Goal of the exercise: What do the lines say from the start of the entries through the one containing "(epoll_wait t)) →"? Repeat them exactly.

Input for this task:
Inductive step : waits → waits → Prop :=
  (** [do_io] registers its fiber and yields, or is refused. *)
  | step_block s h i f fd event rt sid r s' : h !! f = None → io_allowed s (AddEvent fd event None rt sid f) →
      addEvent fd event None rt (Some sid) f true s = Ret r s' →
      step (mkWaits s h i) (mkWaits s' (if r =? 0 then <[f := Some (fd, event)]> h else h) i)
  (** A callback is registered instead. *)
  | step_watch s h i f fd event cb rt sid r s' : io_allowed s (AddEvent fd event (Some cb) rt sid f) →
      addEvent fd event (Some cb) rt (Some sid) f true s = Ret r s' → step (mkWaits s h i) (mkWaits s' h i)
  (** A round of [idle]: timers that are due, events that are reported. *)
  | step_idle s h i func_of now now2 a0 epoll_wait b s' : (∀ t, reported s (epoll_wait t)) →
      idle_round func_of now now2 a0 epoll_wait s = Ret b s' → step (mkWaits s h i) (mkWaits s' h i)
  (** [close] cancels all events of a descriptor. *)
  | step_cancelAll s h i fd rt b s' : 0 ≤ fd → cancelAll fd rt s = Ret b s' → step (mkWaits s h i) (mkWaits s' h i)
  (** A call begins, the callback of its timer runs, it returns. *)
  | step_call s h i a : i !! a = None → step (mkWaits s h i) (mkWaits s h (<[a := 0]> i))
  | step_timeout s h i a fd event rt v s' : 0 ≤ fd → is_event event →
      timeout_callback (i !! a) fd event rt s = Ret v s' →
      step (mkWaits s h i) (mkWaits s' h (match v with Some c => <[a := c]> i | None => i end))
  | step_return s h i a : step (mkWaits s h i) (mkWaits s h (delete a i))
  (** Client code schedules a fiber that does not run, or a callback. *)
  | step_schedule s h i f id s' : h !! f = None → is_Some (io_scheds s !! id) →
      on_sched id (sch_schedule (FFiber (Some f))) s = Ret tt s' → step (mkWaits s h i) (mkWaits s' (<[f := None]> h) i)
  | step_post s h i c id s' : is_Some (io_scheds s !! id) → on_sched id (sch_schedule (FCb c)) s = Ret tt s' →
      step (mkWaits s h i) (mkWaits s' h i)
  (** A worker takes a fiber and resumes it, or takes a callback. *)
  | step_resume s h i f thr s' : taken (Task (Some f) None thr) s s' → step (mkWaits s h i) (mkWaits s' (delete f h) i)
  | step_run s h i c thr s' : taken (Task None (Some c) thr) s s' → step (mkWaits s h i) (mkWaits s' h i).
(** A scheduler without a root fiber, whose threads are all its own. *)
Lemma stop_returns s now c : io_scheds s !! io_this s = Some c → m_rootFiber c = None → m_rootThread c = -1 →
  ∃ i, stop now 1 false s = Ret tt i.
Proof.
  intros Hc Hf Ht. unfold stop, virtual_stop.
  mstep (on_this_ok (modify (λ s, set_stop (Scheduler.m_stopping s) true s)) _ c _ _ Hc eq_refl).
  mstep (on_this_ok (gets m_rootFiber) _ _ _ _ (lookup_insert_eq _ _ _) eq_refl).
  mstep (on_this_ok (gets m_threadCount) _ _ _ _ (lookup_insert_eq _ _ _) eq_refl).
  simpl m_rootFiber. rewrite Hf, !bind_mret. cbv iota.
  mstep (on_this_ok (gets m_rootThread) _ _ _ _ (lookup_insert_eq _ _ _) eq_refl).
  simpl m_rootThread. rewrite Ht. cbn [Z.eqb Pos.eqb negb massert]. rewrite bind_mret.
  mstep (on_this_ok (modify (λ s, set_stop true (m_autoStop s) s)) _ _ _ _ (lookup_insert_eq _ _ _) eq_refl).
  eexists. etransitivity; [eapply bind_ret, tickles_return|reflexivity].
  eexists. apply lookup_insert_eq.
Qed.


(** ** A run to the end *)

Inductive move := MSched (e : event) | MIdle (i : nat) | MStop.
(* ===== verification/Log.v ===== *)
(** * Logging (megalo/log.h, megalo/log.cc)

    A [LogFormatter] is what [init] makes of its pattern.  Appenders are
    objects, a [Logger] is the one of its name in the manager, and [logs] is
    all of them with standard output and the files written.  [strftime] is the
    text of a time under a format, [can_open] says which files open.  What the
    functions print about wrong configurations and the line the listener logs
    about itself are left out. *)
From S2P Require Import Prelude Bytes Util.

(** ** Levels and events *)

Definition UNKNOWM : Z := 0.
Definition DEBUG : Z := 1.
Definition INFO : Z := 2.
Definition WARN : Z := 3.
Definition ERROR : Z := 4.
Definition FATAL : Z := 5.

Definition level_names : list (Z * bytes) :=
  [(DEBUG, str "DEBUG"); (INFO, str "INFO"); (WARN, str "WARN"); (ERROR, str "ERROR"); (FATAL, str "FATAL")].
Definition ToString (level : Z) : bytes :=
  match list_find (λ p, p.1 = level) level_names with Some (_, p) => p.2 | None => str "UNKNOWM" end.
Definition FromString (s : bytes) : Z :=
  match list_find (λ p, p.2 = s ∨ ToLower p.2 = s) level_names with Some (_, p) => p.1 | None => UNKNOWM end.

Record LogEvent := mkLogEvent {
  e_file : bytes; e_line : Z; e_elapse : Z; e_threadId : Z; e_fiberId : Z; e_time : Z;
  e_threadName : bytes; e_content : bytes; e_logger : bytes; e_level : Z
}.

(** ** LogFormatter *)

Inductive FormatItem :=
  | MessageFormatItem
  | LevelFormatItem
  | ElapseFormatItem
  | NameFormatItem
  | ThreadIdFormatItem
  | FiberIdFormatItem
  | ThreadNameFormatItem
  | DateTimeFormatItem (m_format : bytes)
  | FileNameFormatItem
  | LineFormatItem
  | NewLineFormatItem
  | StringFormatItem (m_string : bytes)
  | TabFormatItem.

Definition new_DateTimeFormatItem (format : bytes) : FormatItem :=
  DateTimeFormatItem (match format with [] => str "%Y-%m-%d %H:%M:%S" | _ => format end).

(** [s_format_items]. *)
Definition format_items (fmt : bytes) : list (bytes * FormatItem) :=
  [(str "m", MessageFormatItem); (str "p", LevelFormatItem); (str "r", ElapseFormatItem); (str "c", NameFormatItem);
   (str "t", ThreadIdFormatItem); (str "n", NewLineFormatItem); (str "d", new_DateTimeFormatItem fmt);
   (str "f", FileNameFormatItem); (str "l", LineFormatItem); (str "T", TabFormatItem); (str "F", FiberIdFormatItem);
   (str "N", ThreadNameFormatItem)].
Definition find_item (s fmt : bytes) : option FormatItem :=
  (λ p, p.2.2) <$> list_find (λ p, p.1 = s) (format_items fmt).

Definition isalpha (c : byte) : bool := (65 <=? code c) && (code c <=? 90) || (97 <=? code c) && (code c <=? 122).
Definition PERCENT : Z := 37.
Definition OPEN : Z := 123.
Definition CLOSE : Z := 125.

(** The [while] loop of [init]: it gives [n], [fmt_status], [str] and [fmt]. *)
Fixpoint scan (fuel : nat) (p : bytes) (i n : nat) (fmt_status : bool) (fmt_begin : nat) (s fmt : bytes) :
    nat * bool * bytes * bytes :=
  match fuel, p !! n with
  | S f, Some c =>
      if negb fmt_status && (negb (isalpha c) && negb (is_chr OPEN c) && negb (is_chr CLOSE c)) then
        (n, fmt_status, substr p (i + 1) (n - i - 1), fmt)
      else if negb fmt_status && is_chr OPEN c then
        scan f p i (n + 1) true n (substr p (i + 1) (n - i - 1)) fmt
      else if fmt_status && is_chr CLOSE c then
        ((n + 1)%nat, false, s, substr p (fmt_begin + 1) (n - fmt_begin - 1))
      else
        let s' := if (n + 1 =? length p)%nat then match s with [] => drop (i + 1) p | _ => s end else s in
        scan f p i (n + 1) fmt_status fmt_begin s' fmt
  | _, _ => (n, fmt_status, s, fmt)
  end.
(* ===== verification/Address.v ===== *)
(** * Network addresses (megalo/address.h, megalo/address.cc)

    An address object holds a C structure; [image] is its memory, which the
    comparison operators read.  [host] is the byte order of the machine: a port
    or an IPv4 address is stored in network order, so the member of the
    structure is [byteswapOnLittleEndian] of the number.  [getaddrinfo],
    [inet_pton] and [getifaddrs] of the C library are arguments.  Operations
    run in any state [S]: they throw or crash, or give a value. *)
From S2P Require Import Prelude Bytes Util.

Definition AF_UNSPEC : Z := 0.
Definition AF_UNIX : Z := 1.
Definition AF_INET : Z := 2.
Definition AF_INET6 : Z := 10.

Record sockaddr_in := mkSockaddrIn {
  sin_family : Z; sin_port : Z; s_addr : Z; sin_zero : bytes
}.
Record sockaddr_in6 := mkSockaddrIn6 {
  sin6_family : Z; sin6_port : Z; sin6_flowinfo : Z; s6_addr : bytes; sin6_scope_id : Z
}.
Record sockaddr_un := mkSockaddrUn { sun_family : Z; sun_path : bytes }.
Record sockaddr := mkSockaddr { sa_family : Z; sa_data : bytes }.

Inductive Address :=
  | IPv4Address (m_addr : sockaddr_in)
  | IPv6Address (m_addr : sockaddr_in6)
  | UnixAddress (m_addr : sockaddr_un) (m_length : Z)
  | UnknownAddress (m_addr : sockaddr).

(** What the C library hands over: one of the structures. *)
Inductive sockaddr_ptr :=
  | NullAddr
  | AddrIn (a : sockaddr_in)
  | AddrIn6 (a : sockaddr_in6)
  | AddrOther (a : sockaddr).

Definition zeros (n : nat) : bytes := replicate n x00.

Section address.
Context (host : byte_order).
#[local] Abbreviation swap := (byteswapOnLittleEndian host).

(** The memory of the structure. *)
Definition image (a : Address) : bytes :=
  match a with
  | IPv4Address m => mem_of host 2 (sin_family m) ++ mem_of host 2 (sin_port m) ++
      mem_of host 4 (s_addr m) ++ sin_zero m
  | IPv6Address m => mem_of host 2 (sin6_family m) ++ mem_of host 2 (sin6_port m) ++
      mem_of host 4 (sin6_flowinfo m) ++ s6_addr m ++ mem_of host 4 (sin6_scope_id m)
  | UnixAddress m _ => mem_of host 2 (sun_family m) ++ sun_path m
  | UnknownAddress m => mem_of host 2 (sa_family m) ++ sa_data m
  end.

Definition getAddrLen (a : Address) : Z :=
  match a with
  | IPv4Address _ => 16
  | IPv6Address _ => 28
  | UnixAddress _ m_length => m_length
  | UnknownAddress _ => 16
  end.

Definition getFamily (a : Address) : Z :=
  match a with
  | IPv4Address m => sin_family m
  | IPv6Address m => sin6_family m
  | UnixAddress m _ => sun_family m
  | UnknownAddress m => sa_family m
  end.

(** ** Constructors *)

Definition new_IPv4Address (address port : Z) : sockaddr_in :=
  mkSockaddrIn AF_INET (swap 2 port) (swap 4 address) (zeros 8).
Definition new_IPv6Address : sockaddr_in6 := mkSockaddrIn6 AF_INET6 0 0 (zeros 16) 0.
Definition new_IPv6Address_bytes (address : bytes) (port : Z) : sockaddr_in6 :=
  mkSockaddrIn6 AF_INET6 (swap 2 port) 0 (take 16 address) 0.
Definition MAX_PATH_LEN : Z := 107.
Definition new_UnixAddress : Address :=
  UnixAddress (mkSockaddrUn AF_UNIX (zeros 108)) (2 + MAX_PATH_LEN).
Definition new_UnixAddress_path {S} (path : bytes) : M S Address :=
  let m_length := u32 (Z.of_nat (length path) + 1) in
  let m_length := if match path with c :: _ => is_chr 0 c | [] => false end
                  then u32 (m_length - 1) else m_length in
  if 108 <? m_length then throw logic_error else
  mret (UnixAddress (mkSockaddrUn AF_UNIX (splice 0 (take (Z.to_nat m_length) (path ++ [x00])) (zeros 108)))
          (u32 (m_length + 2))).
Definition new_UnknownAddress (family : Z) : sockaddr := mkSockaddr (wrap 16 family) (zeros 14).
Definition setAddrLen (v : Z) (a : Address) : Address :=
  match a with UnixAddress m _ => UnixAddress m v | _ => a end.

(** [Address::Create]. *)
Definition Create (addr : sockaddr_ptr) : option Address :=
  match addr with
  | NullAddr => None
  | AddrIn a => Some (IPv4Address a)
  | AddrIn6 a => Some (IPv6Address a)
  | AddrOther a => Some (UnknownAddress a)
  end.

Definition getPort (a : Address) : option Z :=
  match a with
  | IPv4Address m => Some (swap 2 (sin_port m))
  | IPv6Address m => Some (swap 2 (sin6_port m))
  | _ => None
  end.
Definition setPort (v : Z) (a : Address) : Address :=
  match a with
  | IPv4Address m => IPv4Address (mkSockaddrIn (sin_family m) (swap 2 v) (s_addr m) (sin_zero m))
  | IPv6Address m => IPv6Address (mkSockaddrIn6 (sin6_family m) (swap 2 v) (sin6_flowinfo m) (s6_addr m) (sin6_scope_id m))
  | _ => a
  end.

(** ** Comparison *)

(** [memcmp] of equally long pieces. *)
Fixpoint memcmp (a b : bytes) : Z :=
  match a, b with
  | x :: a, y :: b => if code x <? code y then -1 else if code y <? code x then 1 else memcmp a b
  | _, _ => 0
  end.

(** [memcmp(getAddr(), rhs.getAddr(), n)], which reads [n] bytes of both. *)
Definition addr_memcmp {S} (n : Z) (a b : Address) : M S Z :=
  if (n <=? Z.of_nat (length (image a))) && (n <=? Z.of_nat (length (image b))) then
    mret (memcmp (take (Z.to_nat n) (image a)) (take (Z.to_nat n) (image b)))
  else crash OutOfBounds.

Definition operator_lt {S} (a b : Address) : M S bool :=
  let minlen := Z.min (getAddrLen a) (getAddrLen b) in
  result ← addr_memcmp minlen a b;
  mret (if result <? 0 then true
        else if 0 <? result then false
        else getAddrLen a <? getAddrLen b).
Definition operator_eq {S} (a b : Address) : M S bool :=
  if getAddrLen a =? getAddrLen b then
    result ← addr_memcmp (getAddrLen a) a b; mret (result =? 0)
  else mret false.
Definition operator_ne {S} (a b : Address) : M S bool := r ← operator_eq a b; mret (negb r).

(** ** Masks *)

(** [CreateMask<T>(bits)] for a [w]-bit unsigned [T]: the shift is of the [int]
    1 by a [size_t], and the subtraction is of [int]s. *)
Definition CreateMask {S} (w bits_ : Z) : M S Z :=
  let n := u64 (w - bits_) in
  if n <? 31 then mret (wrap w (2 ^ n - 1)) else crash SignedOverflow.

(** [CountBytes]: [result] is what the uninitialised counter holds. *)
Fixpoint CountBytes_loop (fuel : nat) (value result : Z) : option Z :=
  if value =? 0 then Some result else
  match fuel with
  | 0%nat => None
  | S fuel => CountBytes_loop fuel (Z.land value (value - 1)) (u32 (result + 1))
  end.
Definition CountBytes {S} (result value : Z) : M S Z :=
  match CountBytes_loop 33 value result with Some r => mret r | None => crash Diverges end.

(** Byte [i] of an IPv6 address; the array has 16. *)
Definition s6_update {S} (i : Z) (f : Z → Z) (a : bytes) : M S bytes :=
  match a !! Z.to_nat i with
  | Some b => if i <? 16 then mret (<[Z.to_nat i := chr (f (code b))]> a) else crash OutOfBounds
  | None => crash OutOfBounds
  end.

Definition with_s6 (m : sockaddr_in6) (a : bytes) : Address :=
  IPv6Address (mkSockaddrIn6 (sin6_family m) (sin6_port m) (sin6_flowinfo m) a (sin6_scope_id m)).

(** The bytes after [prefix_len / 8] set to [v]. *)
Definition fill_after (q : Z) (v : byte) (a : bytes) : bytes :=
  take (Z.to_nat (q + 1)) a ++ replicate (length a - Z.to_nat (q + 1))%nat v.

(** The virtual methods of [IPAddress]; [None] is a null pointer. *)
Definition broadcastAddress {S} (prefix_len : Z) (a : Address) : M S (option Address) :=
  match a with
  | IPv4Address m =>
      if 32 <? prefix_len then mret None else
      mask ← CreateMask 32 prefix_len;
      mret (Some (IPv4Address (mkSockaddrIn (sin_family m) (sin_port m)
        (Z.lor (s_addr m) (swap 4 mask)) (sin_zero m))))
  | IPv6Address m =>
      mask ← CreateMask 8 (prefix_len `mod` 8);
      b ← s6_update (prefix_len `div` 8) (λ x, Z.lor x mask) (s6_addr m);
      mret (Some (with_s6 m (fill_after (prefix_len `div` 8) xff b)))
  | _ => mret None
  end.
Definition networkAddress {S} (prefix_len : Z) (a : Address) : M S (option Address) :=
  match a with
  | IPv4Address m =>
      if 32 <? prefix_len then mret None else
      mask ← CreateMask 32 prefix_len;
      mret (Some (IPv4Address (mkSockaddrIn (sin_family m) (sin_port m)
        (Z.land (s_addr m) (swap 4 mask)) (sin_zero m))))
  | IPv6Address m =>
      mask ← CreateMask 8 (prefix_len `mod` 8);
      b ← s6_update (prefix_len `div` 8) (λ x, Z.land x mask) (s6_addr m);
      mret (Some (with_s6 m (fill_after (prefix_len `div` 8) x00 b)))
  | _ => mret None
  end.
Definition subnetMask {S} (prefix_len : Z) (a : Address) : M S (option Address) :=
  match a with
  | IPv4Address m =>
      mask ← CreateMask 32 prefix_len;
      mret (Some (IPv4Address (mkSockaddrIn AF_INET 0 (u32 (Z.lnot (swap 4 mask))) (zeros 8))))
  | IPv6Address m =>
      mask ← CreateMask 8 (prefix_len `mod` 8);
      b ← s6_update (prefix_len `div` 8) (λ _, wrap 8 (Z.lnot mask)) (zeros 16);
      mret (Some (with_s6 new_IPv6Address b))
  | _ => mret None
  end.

Response for this exercise:
Inductive step : waits → waits → Prop :=
  (** [do_io] registers its fiber and yields, or is refused. *)
  | step_block s h i f fd event rt sid r s' : h !! f = None → io_allowed s (AddEvent fd event None rt sid f) →
      addEvent fd event None rt (Some sid) f true s = Ret r s' →
      step (mkWaits s h i) (mkWaits s' (if r =? 0 then <[f := Some (fd, event)]> h else h) i)
  (** A callback is registered instead. *)
  | step_watch s h i f fd event cb rt sid r s' : io_allowed s (AddEvent fd event (Some cb) rt sid f) →
      addEvent fd event (Some cb) rt (Some sid) f true s = Ret r s' → step (mkWaits s h i) (mkWaits s' h i)
  (** A round of [idle]: timers that are due, events that are reported. *)
  | step_idle s h i func_of now now2 a0 epoll_wait b s' : (∀ t, reported s (epoll_wait t)) →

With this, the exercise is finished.